----- The input
(** C2, as amended.  [start] calls [walletService.start()] in the same
    turn as [nodeService.start()], right after it and without waiting
    for it to settle.  The explicit chaining is between the start
    commands: in every run [walletExe] is called only after the node
    command promise has been fulfilled. *)
Theorem C2_wallet_command_chained_to_node_command :
  (forall config others events,
      precededBy isNodeCommandFulfilled isCallWalletExe
        (trace (run events (constructor config others))) = true)
  /\ (forall s,
        trace (start s)
        = trace s ++ [SvcStart Node; SvcStart Wallet; Debug "waitForApi";
                      SetInterval (length (pollers s)) 250;
                      On (OnReady (length (startPromises s)));
                      On (OnExit (length (startPromises s)))])
  /\ (forall config others events,
        precededBy (isSvcStart Node) (isSvcStart Wallet)
          (trace (run events (constructor config others))) = true).
Proof.
  split; [|split].
  - intros config others events.
    apply (run_invariant
             (fun s => precededBy isNodeCommandFulfilled isCallWalletExe (trace s) = true)).
    + exact walletExe_after_node_command_step.
    + rewrite trace_constructor.
      destruct (installSignalHandlersOrDefault config); reflexivity.
  - exact trace_start.
  - intros config others events.
    apply (run_invariant
             (fun s => precededBy (isSvcStart Node) (isSvcStart Wallet) (trace s) = true)).
    + exact wallet_start_after_node_start_step.
    + rewrite trace_constructor.
      destruct (installSignalHandlersOrDefault config); reflexivity.
Qed.

(** C2, as stated, fails: when [start] is called on a new launcher, the
    wallet service is started although no start of the node service has
    settled. *)
Lemma C2_wallet_start_does_not_wait_for_node_start :
  walletStartWaitsForNodeStart
    (trace (run [EvStart] (constructor sampleConfig []))) = false.
Proof. vm_compute. reflexivity. Qed.
(** The cells of the mesh map that an unviewed cell is erased from. *)
Definition erased_cell (m : gmap Vector3i MeshBlockState) (cell : Vector3i) : Prop :=
  exists mesh_block, m !! cell = Some mesh_block /\ erased_when_unviewed mesh_block = true.

#[global] Instance erased_cell_dec m cell : Decision (erased_cell m cell).
Proof.
  unfold erased_cell. destruct (m !! cell) as [mb|].
  - destruct (erased_when_unviewed mb) eqn:E.
    + left. eauto.
    + right. intros (mb' & [= <-] & H). congruence.
  - right. intros (mb' & H & _). discriminate.
Defined.

(** What the differ decides for a cell of the parent box: the parent is
    shown again when it is in the mesh map, inactive, and its first child is
    not in the mesh map [m] of the child LOD. *)
Definition shown_again (m : gmap Vector3i MeshBlockState)
    (parents : gmap Vector3i MeshBlockState) (bpos : Vector3i) : Prop :=
  exists mesh_block, parents !! bpos = Some mesh_block /\ active mesh_block = false
                     /\ m !! vshl bpos 1 = None.

#[global] Instance shown_again_dec m parents bpos : Decision (shown_again m parents bpos).
Proof.
  unfold shown_again. destruct (parents !! bpos) as [mb|].
  - destruct (active mb) eqn:Ea.
    + right. intros (mb' & [= <-] & H & _). congruence.
    + destruct (m !! vshl bpos 1) eqn:Ec.
      * right. intros (mb' & _ & _ & H). discriminate.
      * left. eauto.
  - right. intros (mb' & H & _). discriminate.
Defined.

(** The cells of the parent LOD the differ visits when it shows parents
    again: those of the parent boxes of the boxes of
    [prev_mesh_box.difference(new_mesh_box)], box after box. *)
Definition parents_of_leaving_cells (prev_mesh_box new_mesh_box : Box3i) : list Vector3i :=
  Box3iCells.difference prev_mesh_box new_mesh_box
  ≫= (fun out_of_range_box => Box3iCells.for_each_cell (parent_box out_of_range_box)).

(** The cells the differ visits when it adds the meshes entering range. *)
Definition entering_cells (prev_mesh_box new_mesh_box : Box3i) : list Vector3i :=
  Box3iCells.difference new_mesh_box prev_mesh_box ≫= Box3iCells.for_each_cell.

(** The test that ends the loop over LODs of a paired viewer: neither mesh
    box of the LOD intersects the bounds. *)
Definition mesh_boxes_outside_bounds (settings : Settings) (bounds_in_voxels : Box3i)
    (paired_viewer : PairedViewer) (lod_index : nat) : bool :=
  let bounds_in_mesh_blocks :=
    Box3i.downscaled bounds_in_voxels
                     (Z.shiftl 1 (mesh_block_size_po2 settings + Z.of_nat lod_index)) in
  negb (Box3i.intersects (box_at (mesh_box_per_lod (pv_state paired_viewer)) lod_index)
                         bounds_in_mesh_blocks)
  && negb (Box3i.intersects (box_at (mesh_box_per_lod (prev_state paired_viewer)) lod_index)
                            bounds_in_mesh_blocks).

(** The loop over LODs of a paired viewer, which goes from the largest LOD
    down, gets to [lod_index] and goes through it. *)
Definition lod_loop_reaches (settings : Settings) (bounds_in_voxels : Box3i)
    (lod_count : nat) (paired_viewer : PairedViewer) (lod_index : nat) : bool :=
  forallb (fun j => negb (mesh_boxes_outside_bounds settings bounds_in_voxels paired_viewer j))
          (seq lod_index (lod_count - lod_index)).

(** [process_mesh_lod]: the per-LOD states after the two passes over boxes,
    before updates are cancelled. *)
Definition moved_boxes (lod_count : nat) (is_full_load_mode can_load : bool)
    (prev_mesh_box new_mesh_box : Box3i) (lod_index : nat) (ls : list Lod) : list Lod :=
  foldl (remove_out_of_range_box lod_count lod_index)
        (if can_load
         then foldl (add_entering_box is_full_load_mode lod_index) ls
                    (Box3iCells.difference new_mesh_box prev_mesh_box)
         else ls)
        (Box3iCells.difference prev_mesh_box new_mesh_box).

Section mesh_differ_steps.

Variable settings : Settings.
Variable bounds_in_voxels : Box3i.
Variable lod_count : nat.
Variable is_full_load_mode : bool.
Variable can_load : bool.

(** The loop over LODs for one paired viewer. *)
Definition process_mesh_viewer (ls : list Lod) (paired_viewer : PairedViewer) : list Lod :=
  process_mesh_lods settings bounds_in_voxels lod_count is_full_load_mode can_load
                    paired_viewer (rev (seq 0 lod_count)) ls.
(** ** Where the specification and the code part *)

(** C1 as stated fails: the constructor stores its total-time argument
    unclamped as the remaining time, and an instance constructed with
    -10 still has -10 minutes remaining after set_progress,
    set_visible_total_time, complete_milestone and
    update_milestone_value. *)
Lemma remaining_time_negative_from_constructor :
  reachable fpow_integral negative_total negative_total_later
  /\ visible_time_remaining negative_total_later == -10
  /\ ~ 0 <= visible_time_remaining negative_total_later.
Proof.
  split.
  - unfold negative_total_later, negative_total.
    apply reach_call, reach_call, reach_call, reach_call, reach_start.
  - split; [reflexivity|].
    intros H. vm_compute in H. apply H. reflexivity.
Qed.

(** C3. After DynamicDifficultyScaler(), add_visible_time(-150) and
    set_visible_total_time(0) the effective total is 0. The formula of
    the claim is on pace there (nothing is expected yet) and yields the
    stored value 10; update_milestone_value divides the remaining time
    by the unfloored effective total and raises ZeroDivisionError, while
    calculate_time_reward, which floors the same divisor at 1e-9,
    returns. *)
Theorem update_milestone_value_raises_at_zero_total :
  reachable fpow_integral default_instance revoked_clock
  /\ (exists eff,
        _effective_total revoked_clock = (revoked_clock, Py.Ok eff)
        /\ eff == 0)
  /\ update_milestone_value fpow_integral revoked_clock
     = (revoked_clock, Py.Raise Py.ZeroDivisionError)
  /\ Ref.pace_ratio revoked_clock == 1
  /\ Ref.updated_milestone_value fpow_integral revoked_clock = 10%Z
  /\ result_of calculate_time_reward revoked_clock = Py.Ok 20.
Proof.
  split.
  { unfold revoked_clock, default_instance.
    apply reach_call, reach_call, reach_start. }
  split.
  { eexists. split; [apply effective_total_run | reflexivity]. }
  repeat split; vm_compute; reflexivity.
Qed.
Lemma validate_steps_not_ok steps :
  (forall n, py_int steps = Ok n -> n < 20 \/ 50 < n) ->
  (exists r, validate_steps steps = StepsRejected r /\ success r = false)
  \/ (exists e, validate_steps steps = StepsRaises e).
Proof.
  intros Hbad. destruct (validate_steps steps) as [n|r|e] eqn:E.
  - apply validate_steps_ok in E as [E Hn]. specialize (Hbad n E). lia.
  - left. exists r. split; [reflexivity|].
    unfold validate_steps in E. destruct (py_int steps) as [k|e].
    + destruct ((k <? 20) || (50 <? k)); [|discriminate]. now injection E as <-.
    + destruct e; try discriminate; now injection E as <-.
  - right. now exists e.
Qed.

End HandlerFacts.

(** *** The steps check comes before any thread or network call *)

(** A configured gallery directory and the stock backend settings. *)
Definition configured_globals : Globals :=
  {| GALLERY_DIRECTORY := JStr "C:/Users/me/Videos/Captures";
     NVIDIA_API_KEY := JNull;
     NGC_API_KEY := JNull;
     HF_TOKEN := JNull;
     LOCAL_NIM_CACHE := JNull;
     OUTPUT_DIRECTORY := JStr "C:/Users/me/flux_output";
     FLUX_NIM_URL := JNull;
     INVOKEAI_URL := JStr "http://localhost:9090";
     FLUX_KONTEXT_NIM_URL := JStr "http://localhost:8011";
     COMFYUI_URL := JStr "http://localhost:8188";
     FLUX_KONTEXT_INFERENCE_BACKEND := JStr "NIM";
     BOARD_ID := JNull |}.

(** C1 (as amended).  When [params] holds a ["steps"] value that [int()]
    cannot convert, or whose converted value lies outside [20,50], the
    handler returns a failure envelope and its only effect is the
    configuration reload: no worker thread is started and no network call
    is made. *)
Theorem bad_steps_rejected_before_any_thread `{Runtime}
    (file : ConfigFile) (g : Globals) (kvs : list (string * json))
    (context system_info v : json) :
  assoc "steps" kvs = Some v ->
  (forall n, py_int v = Ok n -> n < 20 \/ 50 < n) ->
  let out := generate_image_using_kontext file g (JDict kvs) context system_info in
  success (out.1.1) = false /\ out.2 = [EvLoadConfig].
Proof.
  intros Hsteps Hbad out. subst out.
  unfold generate_image_using_kontext, kontext_body.
  destruct (negb (truthy (GALLERY_DIRECTORY (load_config file g)))).
  { split; reflexivity. }
  rewrite param_dict. cbn [bind].
  rewrite (param_present _ _ _ _ Hsteps). cbn [bind].
  destruct (validate_steps_not_ok v Hbad) as [(r & -> & Hr)|(e & ->)].
  - cbn. split; [exact Hr|reflexivity].
  - split; reflexivity.
Qed.

Lemma bad_steps_rejected_witness :
  let kvs := [("prompt", JStr "make it snow"); ("steps", JInt 10)] in
  assoc "steps" kvs = Some (JInt 10) /\
  (forall n, py_int (H := Sample.runtime) (JInt 10) = Ok n -> n < 20 \/ 50 < n) /\
  let out := generate_image_using_kontext (H := Sample.runtime) CfgMissing
               configured_globals (JDict kvs) JNull JNull in
  success (out.1.1) = false /\ out.2 = [EvLoadConfig].
Proof.
  assert (H10 : forall n, py_int (H := Sample.runtime) (JInt 10) = Ok n -> n < 20 \/ 50 < n).
  { intros n [= <-]. lia. }
  split; [reflexivity|]. split; [exact H10|].
  apply (bad_steps_rejected_before_any_thread (H := Sample.runtime)
           CfgMissing configured_globals
           [("prompt", JStr "make it snow"); ("steps", JInt 10)] JNull JNull (JInt 10));
    [reflexivity | exact H10].
Defined.

(** C1 (as stated) fails.  The JSON number [50.5] is neither an integer
    nor inside [20,50]; [int()] truncates it to [50], the range check
    passes, and the NIM worker thread is started with [steps = 50]. *)
Lemma fractional_steps_start_a_thread :
  let steps := JFloat (FFinite 101 (-1)) in
  let out := generate_image_using_kontext (H := Sample.runtime) CfgMissing
               configured_globals (JDict [("steps", steps)]) JNull JNull in
  (forall n, steps <> JInt n) /\
  success (out.1.1) = true /\
  out.2 = [EvLoadConfig;
           EvThreadStart generate_image_using_kontext_nim_worker
             [JStr "C:/Users/me/Videos/Captures"; JStr "http://localhost:8011";
              JStr ""; JInt 50]].
Proof.
  cbv zeta. split; [intros n; discriminate|].
  split; vm_compute; reflexivity.
Qed.

(** *** Further properties of the handler and of [load_config] *)

Section HandlerProperties.
Context `{Runtime}.

Lemma in_progress_success label g prompt : success (in_progress label g prompt) = true.
Proof. unfold in_progress. destruct (truthy prompt); reflexivity. Qed.

(** What a thread is started with, once the steps are validated. *)
Lemma select_backend_outcome g prompt n r evs :
  select_backend g prompt n = Ok (r, evs) ->
  if success r then
    exists target args,
      evs = [EvThreadStart target args] /\
      hd JNull args = GALLERY_DIRECTORY g /\
      List.last args JNull = JInt n /\
      nth 1 args JNull <> JNull
  else evs = [].
Proof.
  unfold select_backend. destruct (upper_method _) as [backend|e]; [|discriminate].
  cbn [bind].
  destruct (String.eqb backend "NIM").
  { destruct (truthy (FLUX_KONTEXT_NIM_URL g)) eqn:Hu; cbn [negb]; intros [= <- <-].
    - rewrite in_progress_success. eexists _, _. repeat split. cbn.
      intros E. rewrite E in Hu. discriminate.
    - reflexivity. }
  destruct (String.eqb backend "INVOKEAI").
  { destruct (truthy (INVOKEAI_URL g)) eqn:Hu; cbn [negb]; intros [= <- <-].
    - rewrite in_progress_success. eexists _, _. repeat split. cbn.
      intros E. rewrite E in Hu. discriminate.
    - reflexivity. }
  destruct (String.eqb backend "COMFYUI").
  { destruct (truthy (COMFYUI_URL g)) eqn:Hu; cbn [negb]; intros [= <- <-].
    - rewrite in_progress_success. eexists _, _. repeat split. cbn.
      intros E. rewrite E in Hu. discriminate.
    - reflexivity. }
  intros [= <- <-]. reflexivity.
Qed.

(** The URL global a worker is started with, and the backend name that
    selects it. *)
Definition backend_url (g : Globals) (target : Worker) : json :=
  match target with
  | generate_image_worker => FLUX_NIM_URL g
  | generate_image_using_kontext_nim_worker => FLUX_KONTEXT_NIM_URL g
  | generate_image_using_kontext_worker => INVOKEAI_URL g
  | generate_image_using_comfyui_worker => COMFYUI_URL g
  end.

Definition backend_name (target : Worker) : string :=
  match target with
  | generate_image_worker => ""
  | generate_image_using_kontext_nim_worker => "NIM"
  | generate_image_using_kontext_worker => "INVOKEAI"
  | generate_image_using_comfyui_worker => "COMFYUI"
  end.

(** The thread a validated request starts: the worker of the selected
    backend, with that backend's URL, which is set. *)
Lemma select_backend_thread g prompt n r evs :
  select_backend g prompt n = Ok (r, evs) ->
  if success r then
    exists target args,
      evs = [EvThreadStart target args] /\
      upper_method (FLUX_KONTEXT_INFERENCE_BACKEND g) = Ok (backend_name target) /\
      hd JNull args = GALLERY_DIRECTORY g /\
      nth 1 args JNull = backend_url g target /\
      truthy (backend_url g target) = true /\
      nth (length args - 2) args JNull = prompt /\
      List.last args JNull = JInt n
  else evs = [].
Proof.
  unfold select_backend. destruct (upper_method _) as [backend|e]; [|discriminate].
  cbn [bind].
  destruct (String.eqb backend "NIM") eqn:E1.
  { apply String.eqb_eq in E1. subst backend.
    destruct (truthy (FLUX_KONTEXT_NIM_URL g)) eqn:Hu; cbn [negb]; intros [= <- <-].
    - rewrite in_progress_success.
      exists generate_image_using_kontext_nim_worker. eexists. repeat split. exact Hu.
    - reflexivity. }
  destruct (String.eqb backend "INVOKEAI") eqn:E2.
  { apply String.eqb_eq in E2. subst backend.
    destruct (truthy (INVOKEAI_URL g)) eqn:Hu; cbn [negb]; intros [= <- <-].
    - rewrite in_progress_success.
      exists generate_image_using_kontext_worker. eexists. repeat split. exact Hu.
    - reflexivity. }
  destruct (String.eqb backend "COMFYUI") eqn:E3.
  { apply String.eqb_eq in E3. subst backend.
    destruct (truthy (COMFYUI_URL g)) eqn:Hu; cbn [negb]; intros [= <- <-].
    - rewrite in_progress_success.
      exists generate_image_using_comfyui_worker. eexists. repeat split. exact Hu.
    - reflexivity. }
  intros [= <- <-]. reflexivity.
Qed.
----------
Exercise directions
Within the listing above, filter for lines holding the string "assoc" and copy each one.

Answer
  assoc "steps" kvs = Some v ->
  assoc "steps" kvs = Some (JInt 10) /\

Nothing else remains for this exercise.